Но больше всего барышню из пригородной деревни тронул лирический тенор учителя истории. И очаровал навсегда. Однажды папа проводил ее до самого Серебрена. Моей будущей маме наконец-то удалось провести вечер в обществе умного человека. Но ни тогда, ни на других свиданиях она ему рта не дала раскрыть. Сама что-то рассказывала, щебетала.

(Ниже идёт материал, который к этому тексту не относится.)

(* ===== verification/PathResolve.v ===== *)
(** * Which paths a user's subscription publishes
    ([src/internal/server/pathresolve/resolve.go])

    [ForUser] resolves every path granted to a user through its dialers, drops
    those that cannot be used, sorts the selectable ones and emits each path
    after the one it is dialled through.  The tables and their lookups are
    those of [Paths].

    A [*ResolvedPath] is a value: the code never changes one after building it,
    and compares them only by path id. *)
From S2P Require Import Prelude GoStrings Paths.

#[local] Open Scope Z_scope.

(** GetUserNodeBinding; the user is already resolved. *)
Definition GetUserNodeBinding (db : tables) (user : ProxyUser) (nodeName : string) : res bool :=
  let? node := GetNode db nodeName in
  match bindings db !! (us_ID user, no_ID node) with
  | Some enabled => Ok enabled
  | None => Err (UserNotFound nodeName)
  end.
Definition GetProxyCredentialByIDs (db : tables) (userID proxyID : string) : res ProxyCredential :=
  match credentials db !! (TrimSpace userID, TrimSpace proxyID) with
  | Some c => Ok c
  | None => Err (ProxyNotFound proxyID)
  end.

#[local] Unset Elimination Schemes.
Inductive ResolvedPath := {
  rp_Path : Path; rp_Name : string; rp_Endpoint : Endpoint; rp_Proxy : Proxy; rp_Host : NodeHost;
  rp_Credential : ProxyCredential; rp_Dialer : option ResolvedPath
}.
#[local] Set Elimination Schemes.
Record Result := { Selectable : list ResolvedPath; Ordered : list ResolvedPath }.

Inductive ResolveError :=
| Lookup (e : PathError)
| Cycle (id : string)
| DepthExceeded
| Disabled (what name : string)
| UserInactive (name : string)
| DuplicateName (name previous id : string)
| NoFuel.

Definition lift {A} (r : res A) : result ResolveError A :=
  match r with Ok x => Ok x | Err e => Err (Lookup e) end.

Section resolve.
Variables (db : tables) (user : ProxyUser).

(** The checks of one hop, in the order of the code. *)
Definition resolve_hop (pathID : string) : result ResolveError ResolvedPath :=
  let? path := lift (GetPath db pathID) in
  guard! pa_Enabled path else Disabled "path" (pa_Name path);
  let? endpoint := lift (GetEndpoint db (pa_EndpointID path)) in
  guard! ep_Enabled endpoint else Disabled "endpoint" (ep_ID endpoint);
  let? (proxy, host) := lift (ResolveEndpoint db endpoint) in
  guard! px_Enabled proxy else Disabled "proxy" (px_Name proxy);
  let? node := lift (GetNode db (px_NodeName proxy)) in
  guard! (no_Status node =? "active")%string else Disabled "node" (no_Name node);
  let? binding := lift (GetUserNodeBinding db user (no_Name node)) in
  guard! binding else Disabled "binding" (no_Name node);
  let? credential := lift (GetProxyCredentialByIDs db (us_ID user) (px_ID proxy)) in
  guard! negb (negb (pk_Enabled credential) || bool_decide (is_Some (pk_DeletedAt credential)))
    else Disabled "credential" (px_Name proxy);
  Ok {| rp_Path := path; rp_Name := published_name path proxy; rp_Endpoint := endpoint; rp_Proxy := proxy;
        rp_Host := host; rp_Credential := credential; rp_Dialer := None |}.

Definition with_dialer (r : ResolvedPath) (d : option ResolvedPath) : ResolvedPath := {|
  rp_Path := rp_Path r; rp_Name := rp_Name r; rp_Endpoint := rp_Endpoint r; rp_Proxy := rp_Proxy r;
  rp_Host := rp_Host r; rp_Credential := rp_Credential r; rp_Dialer := d
|}.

сочинил отец, когда мама вдруг замолкла. И она впервые вытерпела одну из бесчисленных шуток, какие отец всю жизнь отпускал по ее адресу. Помню, сидим за столом, обедаем, мама что-то говорит. Папа тут же подхватывает и доводит ее слова до полной бессмыслицы. Мама не подозревает подвоха. Мы с братом давимся от смеха. Тут до нее доходит второй смысл сказанного отцом, и раздается грозное: «Что ты сказал? Ну-ка, повтори!»
Как-то вечером Дмитрий Матвеевич Берестов ждал Зинаиду Федоровну Телегину для решительного объяснения. Она должна была появиться из Серебрена с той стороны моста. Под мостом — овраг, на дне оврага — речка с древним именем Турея. Вдруг видит: барышня спешит к нему не по мосту над чернеющим оврагом, а по узким перилам, как циркачка по канату. Объяснение не состоялось. Наутро отец бросился советоваться к женатому коллеге: «Как быть? Она такая отчаянная! Жениться и сразу же ее потерять!» Но Дмитрий Петрович Поздняков и его жена Августа Александровна, сестра маминой подруги Оли Мелюшкиной, успокоили: это, мол, с годами проходит.

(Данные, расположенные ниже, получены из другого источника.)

(** ** The tables *)
Record report_row := {
  rr_WindowStart : string; rr_WindowEnd : string; rr_Coverage : ConnectionCoverage; rr_ReportedAt : string
}.
(** A row of connection_events: its columns are fields of the bucket (the
    chain in its flat form, [StartedAt] left out). *)
Record event_row := { ev_node : string; ev_user : option string; ev_bucket : ConnectionBucket }.
Record interval := { iv_node : string; iv_started : string; iv_ended : option string }.
Record tables := {
  connection_reports : gmap (string * string * Z) report_row;  (* UNIQUE (node_id, agent_boot_id, sequence) *)
  connection_events : gmap string event_row;                   (* UNIQUE aggregate_key *)
  source_intervals : list interval;                            (* PRIMARY KEY (node_id, started_at) *)
  telemetry_enabled : gset string
}.
Definition set_events (t : tables) (m : gmap string event_row) : tables := {|
  connection_reports := connection_reports t; connection_events := m;
  source_intervals := source_intervals t; telemetry_enabled := telemetry_enabled t |}.
Definition set_reports (t : tables) (m : gmap (string * string * Z) report_row) : tables := {|
  connection_reports := m; connection_events := connection_events t;
  source_intervals := source_intervals t; telemetry_enabled := telemetry_enabled t |}.

(** SQLite's lower(), which maps ASCII letters only. *)
Definition sql_lower (s : string) : string := of_bytes (map lower_byte (to_bytes s)).
(** The CHECK constraints of connection_events. *)
Definition event_checks (b : ConnectionBucket) : bool :=
  (TargetHost b =? sql_lower (TargetHost b))%string && (Domain b =? sql_lower (Domain b))%string &&
  (0 <=? TargetPort b) && (TargetPort b <=? 65535) &&
  ((IPVersion b =? 0) || (IPVersion b =? 4) || (IPVersion b =? 6)) &&
  (0 <=? ConnectionsOpened b) && (0 <=? ConnectionsClosed b) && (0 <=? UplinkBytes b) &&
  (0 <=? DownlinkBytes b) && (0 <=? DurationMsTotal b).

(** MIN and MAX of two texts. *)
Definition text_min (a b : string) : string := if String.ltb b a then b else a.
Definition text_max (a b : string) : string := if String.ltb a b then b else a.
(** ON CONFLICT(aggregate_key) DO UPDATE.  A sum of SQLite integers is exact
    until it leaves 64 bits, which takes two million merges of the largest
    accepted values. *)
Definition merge_row (row new : event_row) : event_row :=
  let old := ev_bucket row in
  let ex := ev_bucket new in
  let fold := if negb (ConnectionID ex =? "")%string then Z.max else Z.add in
  {| ev_node := ev_node row;
     ev_user := match ev_user row with Some u => Some u | None => ev_user new end;
     ev_bucket := with_measures old
       (fold (ConnectionsOpened old) (ConnectionsOpened ex)) (fold (ConnectionsClosed old) (ConnectionsClosed ex))
       (fold (UplinkBytes old) (UplinkBytes ex)) (fold (DownlinkBytes old) (DownlinkBytes ex))
       (fold (DurationMsTotal old) (DurationMsTotal ex))
       (text_min (WindowStart old) (WindowStart ex)) (text_max (WindowEnd old) (WindowEnd ex)) |}.
Definition UpsertConnectionEvent (m : gmap string event_row) (key : string) (row : event_row)
    : option (gmap string event_row) :=
  let row := match m !! key with Some old => merge_row old row | None => row end in
  if event_checks (ev_bucket row) then Some (<[key := row]> m) else None.

(** ** RecordConnectionReport *)
Inductive IngestError := MissingBootID | LongBootID | NegativeSequence | StatementFailed.

Section record.
Context `{UnicodeTables}.
(** hex(sha256(s)), and GetProxyUserIDByNodeAuthName for the node. *)
Variable sha256Hex : string -> string.
Variable proxyUserID : string -> option string.
Variable node : string.

Definition connectionEventAggregateKey (bucket : ConnectionBucket) : string :=
  sha256Hex (node ++ String ConnectionDimensionSeparator "" ++ DimensionKey bucket)%string.
Definition event_of (bucket : ConnectionBucket) : event_row := {|
  ev_node := node;
  ev_user := if (AuthName bucket =? "")%string then None else proxyUserID (AuthName bucket);
  ev_bucket := bucket |}.

(** The loop over the buckets; an unusable one is skipped. *)
Fixpoint store_buckets (m : gmap string event_row) (buckets : list ConnectionBucket)
    : option (gmap string event_row) :=
  match buckets with
  | [] => Some m
  | raw :: buckets =>
      match sanitizeConnectionBucket raw with
      | None => store_buckets m buckets
      | Some bucket =>
          match UpsertConnectionEvent m (connectionEventAggregateKey bucket) (event_of bucket) with
          | Some m => store_buckets m buckets
          | None => None
          end
      end
  end.

(** ActivateNetworkStreamSource *)
Definition ActivateNetworkStreamSource (t : tables) (startedAt : string) : option tables :=
  if bool_decide (node ∈ telemetry_enabled t) &&
     negb (existsb (fun i => (iv_node i =? node)%string && negb (bool_decide (is_Some (iv_ended i)))) (source_intervals t))
  then
    if existsb (fun i => (iv_node i =? node)%string && (iv_started i =? startedAt)%string) (source_intervals t)
    then None
    else Some {| connection_reports := connection_reports t; connection_events := connection_events t;
                 source_intervals := source_intervals t ++ [{| iv_node := node; iv_started := startedAt; iv_ended := None |}];
                 telemetry_enabled := telemetry_enabled t |}
  else Some t.

Definition clamp_coverage (c : ConnectionCoverage) : ConnectionCoverage := {|
  ConnectionsObserved := clampConnectionCount (ConnectionsObserved c);
  ConnectionsAttributed := clampConnectionCount (ConnectionsAttributed c);
  ConnectionsUnattributed := clampConnectionCount (ConnectionsUnattributed c);
  ConnectionsOrphaned := clampConnectionCount (ConnectionsOrphaned c);
  StreamResets := clampConnectionCount (StreamResets c);
  DroppedBuckets := clampConnectionCount (DroppedBuckets c);
  BytesObserved := clampConnectionBytes (BytesObserved c);
  BytesAttributed := clampConnectionBytes (BytesAttributed c) |}.

(** The instants of the report, re-derived. *)
Definition report_times (now : Time) (report : ConnectionReport) : string * string * string :=
  let reportedAt := NormalizeConnectionInstant (ReportedAt report) in
  let reportedAt := if (reportedAt =? "")%string then Format_instant now else reportedAt in
  let windowStart := NormalizeConnectionInstant (RWindowStart report) in
  let windowStart := if (windowStart =? "")%string then reportedAt else windowStart in
  let windowEnd := NormalizeConnectionInstant (RWindowEnd report) in
  let windowEnd := if (windowEnd =? "")%string || String.ltb windowEnd windowStart then windowStart else windowEnd in
  (reportedAt, windowStart, windowEnd).

(** DeleteConnectionEventsBefore, DeleteConnectionReportsBefore *)
Definition expired_event (cutoff : string) (r : event_row) : bool :=
  let b := ev_bucket r in
  if (ConnectionID b =? "")%string then String.ltb (BucketStart b) cutoff else String.ltb (WindowEnd b) cutoff.
Definition DeleteConnectionEventsBefore (cutoff : string) (t : tables) : tables :=
  set_events t (filter (fun kr => expired_event cutoff kr.2 = false) (connection_events t)).
Definition DeleteConnectionReportsBefore (cutoff : string) (t : tables) : tables :=
  set_reports t (filter (fun kr => String.ltb (rr_WindowEnd kr.2) cutoff = false) (connection_reports t)).

(** [now]: both readings of the clock; a day is 24 hours in UTC. *)
Definition RecordConnectionReport (t : tables) (now : Time) (retentionDays : Z) (report : ConnectionReport)
    : result IngestError tables :=
  let bootID := TrimSpace (AgentBootID report) in
  guard! negb (bootID =? "")%string else MissingBootID;
  guard! (String.length bootID <=? maxConnectionBootIDLen)%nat else LongBootID;
  guard! negb (Sequence report <? 0) else NegativeSequence;
  let '(reportedAt, windowStart, windowEnd) := report_times now report in
  let buckets := take maxConnectionBucketsPerReport (Buckets report) in
  let cutoff := Format_instant (now - retentionDays * 24 * hour) in
  let key := (node, bootID, Sequence report) in
  if bool_decide (is_Some (connection_reports t !! key)) then Ok t
  else
    let t := set_reports t (<[key := {| rr_WindowStart := windowStart; rr_WindowEnd := windowEnd;
                                        rr_Coverage := clamp_coverage (Coverage report);
                                        rr_ReportedAt := reportedAt |}]> (connection_reports t)) in
    match ActivateNetworkStreamSource t windowStart with
    | None => Err StatementFailed
    | Some t =>
        match store_buckets (connection_events t) buckets with
        | None => Err StatementFailed
        | Some m => Ok (DeleteConnectionReportsBefore cutoff (DeleteConnectionEventsBefore cutoff (set_events t m)))
        end
    end.
End record.

(** The HTTP handler, for an authenticated node; the status it answers. *)
Definition nodeConnectionEventsHandler `{UnicodeTables} (sha256Hex : string -> string)
    (proxyUserID : string -> option string) (t : tables) (now : Time) (retentionDays : Z) (node : string)
    (report : result Z ConnectionReport) : tables * Z :=
  if negb (bool_decide (node ∈ telemetry_enabled t)) then (t, 403)
  else match report with
       | Err status => (t, status)  (* the body is too large or not JSON *)
       | Ok report =>
           match RecordConnectionReport sha256Hex proxyUserID node t now retentionDays report with
           | Ok t => (t, 200)
           | Err _ => (t, 422)
           end
       end.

Когда отец явился к бабушке просить маминой руки, невеста залезла на грушевое дерево и оттуда наблюдала, как мать и жених, чинно сидя за столом в саду, пьют чай с земляничным вареньем и беседуют. На другой день сняли квартиру, расписались в загсе, купили ведро малины — и вся свадьба.
Про ведро малины мама, не обращая внимания, слушают ее или нет, рассказала мне, еще малышу. С тех пор это моя любимейшая ягода. На улочках дачных поселков или малых городов восхищаюсь добротой малины к людям, ее приветливостью. За какие заборы ее ни спрячь, непременно просунет ветку или пустит на ничейную землю отросток с ягодами, угощая всех прохожих без разбора. Никогда не отказываюсь от угощения, хоть одну ягоду да сниму с ветки.

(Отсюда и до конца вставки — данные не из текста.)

Fixpoint prepare (reg : Paths.tables) (seenNodes : list string) (seenPositions : list Z)
    (members : list CreateNodeUpdateCampaignMemberParams) : result CampaignError (list preparedMember) :=
  match members with
  | [] => Ok []
  | m :: members =>
      match Paths.GetNode reg (mp_NodeName m) with
      | Err _ => Err CampaignNoRows
      | Ok node =>
          guard! negb (bool_decide (Paths.no_ID node ∈ seenNodes) || bool_decide (mp_Position m ∈ seenPositions)
                       || (mp_Position m <? 0) || (mp_BatchNumber m <? 0)) else MembersNotUnique;
          guard! bool_decide (mp_Kind m ∈ update_kinds) else InvalidMemberKind (mp_Kind m);
          match normalizeJSONObject (mp_Payload m) with
          | None => Err InvalidMemberPayload
          | Some payload =>
              let? rest := prepare reg (Paths.no_ID node :: seenNodes) (mp_Position m :: seenPositions) members in
              Ok ({| pm_NodeID := Paths.no_ID node; pm_params := m; pm_payload := payload |} :: rest)
          end
      end
  end.
Definition canaries (l : list preparedMember) : nat :=
  length (filter (fun m => mp_BatchNumber (pm_params m) = 0) l).
Definition by_member_position (a b : preparedMember) : Prop := mp_Position (pm_params a) <= mp_Position (pm_params b).
#[export] Instance by_member_position_dec a b : Decision (by_member_position a b).
Proof. unfold by_member_position. apply _. Defined.

Definition new_member (snow : Time) (m : preparedMember) : NodeUpdateCampaignMember :=
  {| cm_Position := mp_Position (pm_params m); cm_BatchNumber := mp_BatchNumber (pm_params m);
     cm_Kind := mp_Kind (pm_params m); cm_Payload := pm_payload m; cm_OperationID := None;
     cm_Status := member_pending; cm_Error := ""; cm_StartedAt := None; cm_FinishedAt := None;
     cm_UpdatedAt := strftime snow |}.
Definition is_active_campaign (c : NodeUpdateCampaign) : bool :=
  match uc_Status c with campaign_queued | campaign_running | campaign_paused => true | _ => false end.
(** The primary key, UNIQUE (idempotency_key), idx_node_update_campaigns_one_active *)
Definition campaign_conflicts (w : world) (id key : string) : bool :=
  bool_decide (is_Some (w_campaigns w !! id))
  || existsb (fun kc => (uc_IdempotencyKey kc.2 =? key)%string || is_active_campaign kc.2) (map_to_list (w_campaigns w)).
Definition GetNodeUpdateCampaignByIdempotencyKey (w : world) (key : string) : option (string * NodeUpdateCampaign) :=
  List.find (fun kc => (uc_IdempotencyKey kc.2 =? key)%string) (map_to_list (w_campaigns w)).
Definition GetActiveNodeUpdateCampaign (w : world) : option string :=
  fst <$> List.find (fun kc => is_active_campaign kc.2) (map_to_list (w_campaigns w)).

Definition insert_members (campaignID : string) (snow : Time) (l : list preparedMember)
    (m : gmap (string * string) NodeUpdateCampaignMember) : gmap (string * string) NodeUpdateCampaignMember :=
  foldl (fun m p => <[(campaignID, pm_NodeID p) := new_member snow p]> m) m l.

В Абхазии столь же приветлива к путникам ежевика, Там она ведет себя не так застенчиво, как у нас: свисает с заборов, бросается в глаза. Как-то мы с женой и дочерью на время остались без денег. Но все плоды юга нам щедро и бесплатно заменила ежевика, «ягода дорожная», как ее назвал в стихах Фазиль Искандер.
Помню нашу квартиру в Мещовске на втором этаже в доме на улице Луначарского. Мама уверяла, что я никак не могу помнить то время. Подробно описал ей, как в полуоткрытую дверь из кухни со свежепобеленной печью льется свет, и мама поверила, ни в одной из наших следующих квартир в дверь детской нельзя было увидеть кухонную печь. Не сплю, жду легких шагов отца на лестнице. Мама тоже ждет. Его приход — для нее всегда праздник. И вот папа рядом. Он поет колыбельные Моцарта, Чайковского. Поет «В голубой далекой спаленке» своего любимого Вертинского, на слова Блока: «Тихо вышел карлик маленький и часы остановил». У папы дивный голос и абсолютный слух. Законоучитель Полтавской учительской семинарии прозвал его Романом-сладкопевцем.
А еще счастье, когда над кроваткой сидела прибывшая из деревни Торхово баба Катя. Ехала она в телеге, сама правила лошадью. Потом напишу стихи, как она «приказала отцу моему, как ребенку: „Ты уж, деточка, сам распряги лошаденку!“ и с почтеньем спросила, склонясь надо мной: „Не желаешь ли сказочку, батюшка мой?“» И сейчас в калужских деревнях можно услышать это «батюшка», обращенное к малому ребенку, существу на вид такому важному, степенному. И вспоминается английское изречение: «Ребенок — отец человека». Заодно я воспел самый сладкий из бабушкиных гостинцев — сушеную грушу.